### [TASK PROMPT]
Begin at the top of the following data. Copy each line exactly until you have copied the line containing "rewrite create_event_spec. cbn [snd].".

### [DATA SUPPLIED]
(** X7. A submission on one event does not change what [get_counts]
    answers for any other event. *)
Theorem set_rsvp_other_events (d : Database) (e : string) (b : RsvpRequest.t)
    (e' : string) :
  coll_ok (db_next_oid d) (collection d "rsvp") = true ->
  e' <> e ->
  fst (get_counts str_exn e' (snd (set_rsvp str_exn e b (Some d)))) =
  fst (get_counts str_exn e' (Some d)).
Proof.
  intros Hok Hne.
  destruct (set_rsvp_writes d e b Hok) as (i & d' & doc & Hs & _ & _ & _ & _ & _ & Hcase).
  rewrite Hs. cbn [snd]. rewrite !get_counts_spec. cbn [fst].
  assert (Hsame : forall s,
             Coll.count_documents (counts_query e' s) (collection d' "rsvp") =
             Coll.count_documents (counts_query e' s) (collection d "rsvp")).
  { intros s.
    destruct (Coll.find_one (rsvp_key e (RsvpRequest.user_id b)) (collection d "rsvp"))
      as [ex|].
    - destruct Hcase as (l1 & l2 & -> & -> & -> & Hex & _).
      rewrite !count_documents_app, !count_documents_cons.
      rewrite matches_counts_union, (matches_counts_stored _ _ ex e' s Hex).
      now rewrite (bool_decide_eq_false_2 (e = e')) by congruence.
    - destruct Hcase as (-> & -> & _).
      rewrite count_documents_app, count_documents_cons, matches_counts_new.
      rewrite (bool_decide_eq_false_2 (e = e')) by congruence.
      cbn [andb Coll.count_documents]. lia. }
  now rewrite !Hsame.
Qed.

(** ** Creating events *)

Lemma collection_insert_one_ne (d : Database) (name name' : string)
    (record : gmap string value) :
  name' <> name ->
  collection (insert_one d name record) name' = collection d name'.
Proof.
  intros Hne. unfold collection, insert_one. cbn [db_collections].
  rewrite lookup_insert_ne by congruence. reflexivity.
Qed.

(** X8. [create_event] does not touch the RSVPs: after it, [get_my_rsvp]
    and [get_counts] answer what they answered before. *)
Theorem create_event_keeps_rsvps (d : Database) (ev : Event.t) (e u : string) :
  fst (get_my_rsvp str_exn e u (snd (create_event str_exn ev (Some d)))) =
  fst (get_my_rsvp str_exn e u (Some d)) /\
  fst (get_counts str_exn e (snd (create_event str_exn ev (Some d)))) =
  fst (get_counts str_exn e (Some d)).
Proof.
  rewrite create_event_spec. cbn [snd].
  rewrite !get_my_rsvp_fst, !get_counts_spec. cbn [fst].
  rewrite (collection_insert_one_ne d "event" "rsvp") by discriminate.
  split; reflexivity.
Qed.

Lemma ObjectId_str_inj (o1 o2 : N) :
  (o1 < 2 ^ 96)%N -> (o2 < 2 ^ 96)%N ->
  ObjectId_str o1 = ObjectId_str o2 -> o1 = o2.
Proof.
  intros H1 H2 Heq.
  pose proof (ObjectId_str_roundtrip o1 H1) as R1.
  pose proof (ObjectId_str_roundtrip o2 H2) as R2.
  rewrite Heq, R2 in R1. injection R1 as ->. reflexivity.
Qed.
(** * ChirpStack device adder: the wizard and its CSV importer

    A shallow embedding of [main.go]: the terminal wizard that logs into a
    ChirpStack server, lets the operator pick a tenant, an application and a
    device profile, and then creates one device per row of a CSV file.

    The remote gRPC services, the file system and the terminal widgets are
    interfaces in the Go program; they are type classes here.  Everything the
    program does to the outside world goes through a small state-and-panic
    monad [M] over [Sys], which also keeps the trace of the calls issued. *)

From Stdlib Require Import List String Ascii ZArith Zbitwise Bool Lia PeanoNat.
Import ListNotations.
Local Open Scope string_scope.
Local Open Scope Z_scope.

(** ** Go primitives *)

(** Go's [int] on a 64-bit platform: arithmetic wraps around. *)
Module GoInt.
Definition min : Z := - 2 ^ 63.
Definition max : Z := 2 ^ 63 - 1.
Definition wrap (z : Z) : Z := (z + 2 ^ 63) mod 2 ^ 64 - 2 ^ 63.
Definition add (x y : Z) : Z := wrap (x + y).
Definition sub (x y : Z) : Z := wrap (x - y).
Definition fits (z : Z) : Prop := min <= z <= max.
End GoInt.

(** A Go string is a sequence of bytes; [for _, c := range s] walks it rune
    by rune, decoding UTF-8.  A byte sequence that is not a valid encoding
    yields [RuneError] and advances by one byte. *)
Module Utf8.
Definition RuneError : Z := 65533.

Definition bytes (s : string) : list Z :=
  map (fun a => Z.of_N (N_of_ascii a)) (list_ascii_of_string s).

Definition between (lo hi b : Z) : bool := (lo <=? b) && (b <=? hi).
Definition continuation (b : Z) : bool := between 128 191 b.

(** For a leading byte above 0x7F: the length of the sequence and the range
    the second byte must lie in (overlong forms and surrogates are
    excluded by narrowing that range). *)
Definition lead (b0 : Z) : option (nat * Z * Z) :=
  if between 194 223 b0 then Some (2%nat, 128, 191)
  else if b0 =? 224 then Some (3%nat, 160, 191)
  else if between 225 236 b0 then Some (3%nat, 128, 191)
  else if b0 =? 237 then Some (3%nat, 128, 159)
  else if between 238 239 b0 then Some (3%nat, 128, 191)
  else if b0 =? 240 then Some (4%nat, 144, 191)
  else if between 241 243 b0 then Some (4%nat, 128, 191)
  else if b0 =? 244 then Some (4%nat, 128, 143)
  else None.

Definition low (bits b : Z) : Z := Z.land b (Z.ones bits).

Fixpoint decode (bs : list Z) : list Z :=
  match bs with
  | [] => []
  | b0 :: t0 =>
    if b0 <? 128 then b0 :: decode t0
    else
      match lead b0, t0 with
      | Some (sz, lo, hi), b1 :: t1 =>
        if between lo hi b1 then
          match sz, t1 with
          | 2%nat, _ =>
            Z.lor (Z.shiftl (low 5 b0) 6) (low 6 b1) :: decode t1
          | 3%nat, b2 :: t2 =>
            if continuation b2 then
              Z.lor (Z.shiftl (low 4 b0) 12)
                    (Z.lor (Z.shiftl (low 6 b1) 6) (low 6 b2)) :: decode t2
            else RuneError :: decode t0
          | _, b2 :: b3 :: t3 =>
            if continuation b2 && continuation b3 then
              Z.lor (Z.shiftl (low 3 b0) 18)
                    (Z.lor (Z.shiftl (low 6 b1) 12)
                           (Z.lor (Z.shiftl (low 6 b2) 6) (low 6 b3))) :: decode t3
            else RuneError :: decode t0
          | _, _ => RuneError :: decode t0
          end
        else RuneError :: decode t0
      | _, _ => RuneError :: decode t0
      end
  end.

Definition runes (s : string) : list Z := decode (bytes s).
End Utf8.

(** ** [isHexString] *)

(** The loop body's test on one rune [c]. *)
Definition isHexRune (c : Z) : bool :=
  ((48 <=? c) && (c <=? 57))        (* c >= '0' && c <= '9' *)
  || ((97 <=? c) && (c <=? 102))    (* c >= 'a' && c <= 'f' *)
  || ((65 <=? c) && (c <=? 70)).    (* c >= 'A' && c <= 'F' *)

(** [for _, c := range s { if !(...) { return false } }; return true] *)
Fixpoint allHexRunes (cs : list Z) : bool :=
  match cs with
  | [] => true
  | c :: rest => if negb (isHexRune c) then false else allHexRunes rest
  end.

Definition isHexString (s : string) : bool :=
  if (String.length s =? 0)%nat then false
  else allHexRunes (Utf8.runes s).

(** ** The outside world *)

(** What the program is linked against.  [World] is the state of everything
    outside the process (the ChirpStack server, the file system); the other
    carriers are the Go values the program only passes around. *)
Class Platform : Type := {
  World : Type;
  Err : Type;                      (* values of Go's [error] *)
  Conn : Type;                     (* [*grpc.ClientConn] *)
  File : Type;                     (* [*os.File], opened for reading *)
  Key : Type;                      (* [tea.KeyMsg] *)
  keyString : Key -> string;       (* [tea.KeyMsg.String()] *)
  Foreign : Type;                  (* messages private to the widgets' packages *)
  foreignError : Foreign -> option Err;
                                   (* such a message as an [error], when its
                                      type has an [Error()] method *)
  WidgetCmd : Type                 (* a [tea.Cmd] returned by a widget *)
}.

(** The records of the ChirpStack API, with the fields the program reads or
    writes; every other field keeps its zero value. *)
Record TenantListItem : Type := {
  Tenant_Id : string;
  Tenant_Name : string }.

Record ApplicationListItem : Type := {
  Application_Id : string;
  Application_Name : string;
  Application_Description : string }.

Record DeviceProfileListItem : Type := {
  DeviceProfile_Id : string;
  DeviceProfile_Name : string }.

Record ListTenantsRequest : Type := {
  ListTenants_Limit : Z }.

Record ListApplicationsRequest : Type := {
  ListApplications_TenantId : string;
  ListApplications_Limit : Z }.

Record ListDeviceProfilesRequest : Type := {
  ListDeviceProfiles_TenantId : string;
  ListDeviceProfiles_Limit : Z }.

Record Device : Type := {
  DevEui : string;
  Name : string;
  Description : string;
  ApplicationId : string;
  DeviceProfileId : string;
  IsDisabled : bool }.

(** The four service clients, [grpc.Dial], [os.Open] with [csv.ReadAll], and
    the one error the program builds itself.  Every call receives the value
    of the [authorization] metadata of its context. *)
Class Services {P : Platform} : Type := {
  grpc_Dial : string -> World -> (Err + Conn) * World;
  Conn_Close : Conn -> World -> World;
  TenantService_List :
    Conn -> string -> ListTenantsRequest -> World -> (Err + list TenantListItem) * World;
  ApplicationService_List :
    Conn -> string -> ListApplicationsRequest -> World ->
    (Err + list ApplicationListItem) * World;
  DeviceProfileService_List :
    Conn -> string -> ListDeviceProfilesRequest -> World ->
    (Err + list DeviceProfileListItem) * World;
  DeviceService_Create : Conn -> string -> Device -> World -> option Err * World;
  os_Open : string -> World -> Err + File;
  csv_ReadAll : File -> Err + list (list string);
  connectError : string -> Err -> Err
}.

(** ** Application states, list items and messages *)

Inductive state : Type :=
| stateConnecting
| stateTenantSelect
| stateApplicationSelect
| stateDeviceProfileSelect
| stateFileSelect
| stateProcessing
| stateComplete
| stateError.

Record item : Type := {
  title : string;
  desc : string;
  id : string }.

Section Messages.
Context {P : Platform}.

(** [tea.Msg], as far as [Update] tells messages apart. *)
Inductive Msg : Type :=
| WindowSizeMsg (Width Height : Z)
| KeyMsg (k : Key)
| connectMsg
| tenantsLoadedMsg (items : list item)
| appsLoadedMsg (items : list item)
| profilesLoadedMsg (items : list item)
| devicesCreatedMsg (n : Z)
| errorMsg (e : Err)
| ForeignMsg (f : Foreign).

End Messages.

(** The three bubbles widgets.  [list_Items] is [None] for the nil slice of a
    list that was never built. *)
Class Widgets {P : Platform} : Type := {
  TextInput : Type;
  textinput_New : TextInput;
  textinput_Value : TextInput -> string;
  textinput_Update : TextInput -> Msg -> TextInput * option WidgetCmd;
  ListModel : Type;
  list_zero : ListModel;
  list_New : list item -> Z -> Z -> ListModel;
  list_SetTitle : string -> ListModel -> ListModel;
  list_SetSize : Z -> Z -> ListModel -> ListModel;
  list_Items : ListModel -> option (list item);
  list_SelectedItem : ListModel -> option item;
  list_Update : ListModel -> Msg -> ListModel * option WidgetCmd;
  FilePicker : Type;
  filepicker_New : FilePicker;
  filepicker_Init : FilePicker -> option WidgetCmd;
  filepicker_Update : FilePicker -> Msg -> FilePicker * option WidgetCmd;
  filepicker_DidSelectFile : FilePicker -> Msg -> bool * string;
  textinput_Blink : WidgetCmd
}.

(** ** The model *)

Section Model.
Context {P : Platform} {W : Widgets}.

(** The service clients are stubs around the connection they were made from;
    [None] is the nil interface value. *)
Record model : Type := {
  mstate : state;
  client : option Conn;
  tenantClient : option Conn;
  appClient : option Conn;
  deviceClient : option Conn;
  profileClient : option Conn;
  apiToken : string;
  serverAddr : string;
  width : Z;
  height : Z;
  tenantList : ListModel;
  appList : ListModel;
  profileList : ListModel;
  selectedTenant : string;
  selectedApp : string;
  selectedProfile : string;
  filepicker : FilePicker;
  tokenInput : TextInput;
  status : string;
  err : option Err;
  devicesCreated : Z }.

Definition initialModel : model := {|
  mstate := stateConnecting;
  client := None;
  tenantClient := None;
  appClient := None;
  deviceClient := None;
  profileClient := None;
  apiToken := "";
  serverAddr := "localhost:8081";
  width := 80;
  height := 24;
  tenantList := list_zero;
  appList := list_zero;
  profileList := list_zero;
  selectedTenant := "";
  selectedApp := "";
  selectedProfile := "";
  filepicker := filepicker_New;
  tokenInput := textinput_New;
  status := "Enter your ChirpStack API token";
  err := None;
  devicesCreated := 0 |}.

(** Assignments to the fields of [m]. *)
Definition set_mstate (v : state) (m : model) : model :=
  {| mstate := v; client := client m; tenantClient := tenantClient m;
     appClient := appClient m; deviceClient := deviceClient m;
     profileClient := profileClient m; apiToken := apiToken m;
     serverAddr := serverAddr m; width := width m; height := height m;
     tenantList := tenantList m; appList := appList m; profileList := profileList m;
     selectedTenant := selectedTenant m; selectedApp := selectedApp m;
     selectedProfile := selectedProfile m; filepicker := filepicker m;
     tokenInput := tokenInput m; status := status m; err := err m;
     devicesCreated := devicesCreated m |}.

Definition set_clients (c : Conn) (m : model) : model :=
  {| mstate := mstate m; client := Some c; tenantClient := Some c;
     appClient := Some c; deviceClient := Some c;
     profileClient := Some c; apiToken := apiToken m;
     serverAddr := serverAddr m; width := width m; height := height m;
     tenantList := tenantList m; appList := appList m; profileList := profileList m;
     selectedTenant := selectedTenant m; selectedApp := selectedApp m;
     selectedProfile := selectedProfile m; filepicker := filepicker m;
     tokenInput := tokenInput m; status := status m; err := err m;
     devicesCreated := devicesCreated m |}.

Definition set_apiToken (v : string) (m : model) : model :=
  {| mstate := mstate m; client := client m; tenantClient := tenantClient m;
     appClient := appClient m; deviceClient := deviceClient m;
     profileClient := profileClient m; apiToken := v;
     serverAddr := serverAddr m; width := width m; height := height m;
     tenantList := tenantList m; appList := appList m; profileList := profileList m;
     selectedTenant := selectedTenant m; selectedApp := selectedApp m;
     selectedProfile := selectedProfile m; filepicker := filepicker m;
     tokenInput := tokenInput m; status := status m; err := err m;
     devicesCreated := devicesCreated m |}.

Definition set_size (w h : Z) (m : model) : model :=
  {| mstate := mstate m; client := client m; tenantClient := tenantClient m;
     appClient := appClient m; deviceClient := deviceClient m;
     profileClient := profileClient m; apiToken := apiToken m;
     serverAddr := serverAddr m; width := w; height := h;
     tenantList := tenantList m; appList := appList m; profileList := profileList m;
     selectedTenant := selectedTenant m; selectedApp := selectedApp m;
     selectedProfile := selectedProfile m; filepicker := filepicker m;
     tokenInput := tokenInput m; status := status m; err := err m;
     devicesCreated := devicesCreated m |}.

Definition set_tenantList (v : ListModel) (m : model) : model :=
  {| mstate := mstate m; client := client m; tenantClient := tenantClient m;
     appClient := appClient m; deviceClient := deviceClient m;
     profileClient := profileClient m; apiToken := apiToken m;
     serverAddr := serverAddr m; width := width m; height := height m;
     tenantList := v; appList := appList m; profileList := profileList m;
     selectedTenant := selectedTenant m; selectedApp := selectedApp m;
     selectedProfile := selectedProfile m; filepicker := filepicker m;
     tokenInput := tokenInput m; status := status m; err := err m;
     devicesCreated := devicesCreated m |}.
(** No sequence of requests takes an identifier out of the set. *)
Lemma serve_all_mono env {CR : Type} (rs : list (Route CR)) (w : World) :
  claimed_incidents w ⊆ claimed_incidents (serve_all env rs w).
Proof.
  revert w. induction rs as [|r rs IH]; intros w; simpl; [done|].
  etrans; [|apply IH]. rewrite serve_claimed.
  destruct r; try reflexivity. apply union_subseteq_r.
Qed.

(** A claimed identifier stays listed whatever is served in between. *)
Lemma claim_then_serve_then_list env {CR : Type} (X : string)
    (rs : list (Route CR)) (w : World) :
  X ∈ elements (claimed_incidents
                  (serve_all env (ClaimIncident X :: rs) w)).
Proof.
  apply elem_of_elements. simpl.
  apply (serve_all_mono env rs). simpl.
  apply elem_of_union_l, elem_of_singleton. reflexivity.
Qed.

(** C8. Claiming is idempotent: claiming [X] twice answers and leaves the
    world exactly as claiming [X] once does, and the listing of the
    resulting set holds [X] exactly once. *)
Theorem claim_incident_idempotent (X : string) (w : World) :
  (claim_incident X ;;; claim_incident X) w = claim_incident X w /\
  count_occ String.string_dec
    (elements
       (claimed_incidents ((claim_incident X ;;; claim_incident X) w).2))
    X = 1%nat.
Proof.
  split.
  - run. now rewrite (assoc_L (∪)), (idemp_L (∪)).
  - apply NoDup_count_occ'; [apply NoDup_ListNoDup, NoDup_elements|].
    apply list_elem_of_In, elem_of_elements. simpl.
    apply elem_of_union_l, elem_of_singleton. reflexivity.
Qed.

(** A first claim does change the set. *)
Lemma claim_incident_adds (X : string) (w : World) :
  X ∉ claimed_incidents w ->
  claimed_incidents (claim_incident X w).2 ≠ claimed_incidents w.
Proof.
  simpl. intros Hnew Heq. apply Hnew. rewrite <- Heq.
  apply elem_of_union_l, elem_of_singleton. reflexivity.
Qed.

(** C9. Only the claim route touches the set of claimed incidents: the
    listing of incidents, the listing of claims, the upload and the
    correlation leave it as it was, on every input and whether they return
    or raise; and no route ever takes an identifier out of it. *)
Theorem only_claim_modifies env (CR : Type) :
  (forall w, claimed_incidents (get_incidents env w).2 = claimed_incidents w) /\
  (forall w, claimed_incidents (get_claimed_incidents w).2 = claimed_incidents w) /\
  (forall file w,
      claimed_incidents (upload_eido env file w).2 = claimed_incidents w) /\
  (forall (request : CR) w,
      claimed_incidents (correlate_incident request w).2 = claimed_incidents w) /\
  (forall (r : Route CR) w,
      claimed_incidents w ⊆ claimed_incidents (serve env r w).2).
Proof.
  split; [|split; [|split; [|split]]].
  - intros w. apply (serve_claimed env (CR := CR) GetIncidents).
  - reflexivity.
  - intros file w. apply (serve_claimed env (CR := CR) (UploadEido file)).
  - reflexivity.
  - intros r w. rewrite serve_claimed.
    destruct r; try reflexivity. apply union_subseteq_r.
Qed.

(** Over any run of requests without a claim the set does not change. *)
Lemma serve_all_frame env {CR : Type} (rs : list (Route CR)) (w : World) :
  forallb (fun r => negb (is_claim r)) rs = true ->
  claimed_incidents (serve_all env rs w) = claimed_incidents w.
Proof.
  revert w. induction rs as [|r rs IH]; intros w; simpl; [done|].
  rewrite andb_true_iff, negb_true_iff. intros [Hr Hrs].
  rewrite IH by done. rewrite serve_claimed. now destruct r.
Qed.

(** ** Correlation *)

(** The handler itself never looks at the request it is handed: whatever
    the request, and whatever its type, it returns the constant
    [{"status": "new", "correlation_id": None}] and touches nothing. *)
Lemma correlate_incident_constant (CR : Type) (request : CR) (w : World) :
  correlate_incident request w =
    (Returns (VDict [("status", VStr "new"); ("correlation_id", VNone)]), w) /\
  correlate_incident (VDict []) w =
    (Returns (VDict [("status", VStr "new"); ("correlation_id", VNone)]), w).
Proof. split; reflexivity. Qed.

(** A body that does not validate against the request model is refused
    with status 422, the handler does not run and nothing changes; a body
    that is not a JSON object never validates. *)
Lemma post_correlate_refused (CR : Type)
    (fields : list (string * value) -> option CR) (body : value) (w : World) :
  model_validate fields body = None ->
  post_correlate fields body w = (Raises RequestValidationError, w).
Proof. intros Hbody. unfold post_correlate. now rewrite Hbody. Qed.

Lemma model_validate_object (CR : Type)
    (fields : list (string * value) -> option CR) (body : value) (request : CR) :
  model_validate fields body = Some request ->
  exists items, body = VDict items /\ fields items = Some request.
Proof. destruct body; try discriminate. simpl. eauto. Qed.


(** ** The upload: what the client sent *)

(** C2. A file whose name does not end in [.json] (the comparison is exact,
    so [.JSON] does not pass) is refused with status 400 and the detail of
    the invalid file type, whatever its bytes; the world is untouched, so
    no outbound call was made. *)
Theorem upload_eido_invalid_file_type env (file : UploadFile) (w : World) :
  endswith (filename file) ".json" = false ->
  upload_eido env file w =
    (Raises (HTTPException 400
               "Invalid file type. Only .json files are accepted."), w).
Proof. intros Hname. run. now rewrite Hname. Qed.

### [ANSWER SECTION]
(** X7. A submission on one event does not change what [get_counts]
    answers for any other event. *)
Theorem set_rsvp_other_events (d : Database) (e : string) (b : RsvpRequest.t)
    (e' : string) :
  coll_ok (db_next_oid d) (collection d "rsvp") = true ->
  e' <> e ->
  fst (get_counts str_exn e' (snd (set_rsvp str_exn e b (Some d)))) =
  fst (get_counts str_exn e' (Some d)).
Proof.
  intros Hok Hne.
  destruct (set_rsvp_writes d e b Hok) as (i & d' & doc & Hs & _ & _ & _ & _ & _ & Hcase).
  rewrite Hs. cbn [snd]. rewrite !get_counts_spec. cbn [fst].
  assert (Hsame : forall s,
             Coll.count_documents (counts_query e' s) (collection d' "rsvp") =
             Coll.count_documents (counts_query e' s) (collection d "rsvp")).
  { intros s.
    destruct (Coll.find_one (rsvp_key e (RsvpRequest.user_id b)) (collection d "rsvp"))
      as [ex|].
    - destruct Hcase as (l1 & l2 & -> & -> & -> & Hex & _).
      rewrite !count_documents_app, !count_documents_cons.
      rewrite matches_counts_union, (matches_counts_stored _ _ ex e' s Hex).
      now rewrite (bool_decide_eq_false_2 (e = e')) by congruence.
    - destruct Hcase as (-> & -> & _).
      rewrite count_documents_app, count_documents_cons, matches_counts_new.
      rewrite (bool_decide_eq_false_2 (e = e')) by congruence.
      cbn [andb Coll.count_documents]. lia. }
  now rewrite !Hsame.
Qed.

(** ** Creating events *)

Lemma collection_insert_one_ne (d : Database) (name name' : string)
    (record : gmap string value) :
  name' <> name ->
  collection (insert_one d name record) name' = collection d name'.
Proof.
  intros Hne. unfold collection, insert_one. cbn [db_collections].
  rewrite lookup_insert_ne by congruence. reflexivity.
Qed.

(** X8. [create_event] does not touch the RSVPs: after it, [get_my_rsvp]
    and [get_counts] answer what they answered before. *)
Theorem create_event_keeps_rsvps (d : Database) (ev : Event.t) (e u : string) :
  fst (get_my_rsvp str_exn e u (snd (create_event str_exn ev (Some d)))) =
  fst (get_my_rsvp str_exn e u (Some d)) /\
  fst (get_counts str_exn e (snd (create_event str_exn ev (Some d)))) =
  fst (get_counts str_exn e (Some d)).
Proof.
  rewrite create_event_spec. cbn [snd].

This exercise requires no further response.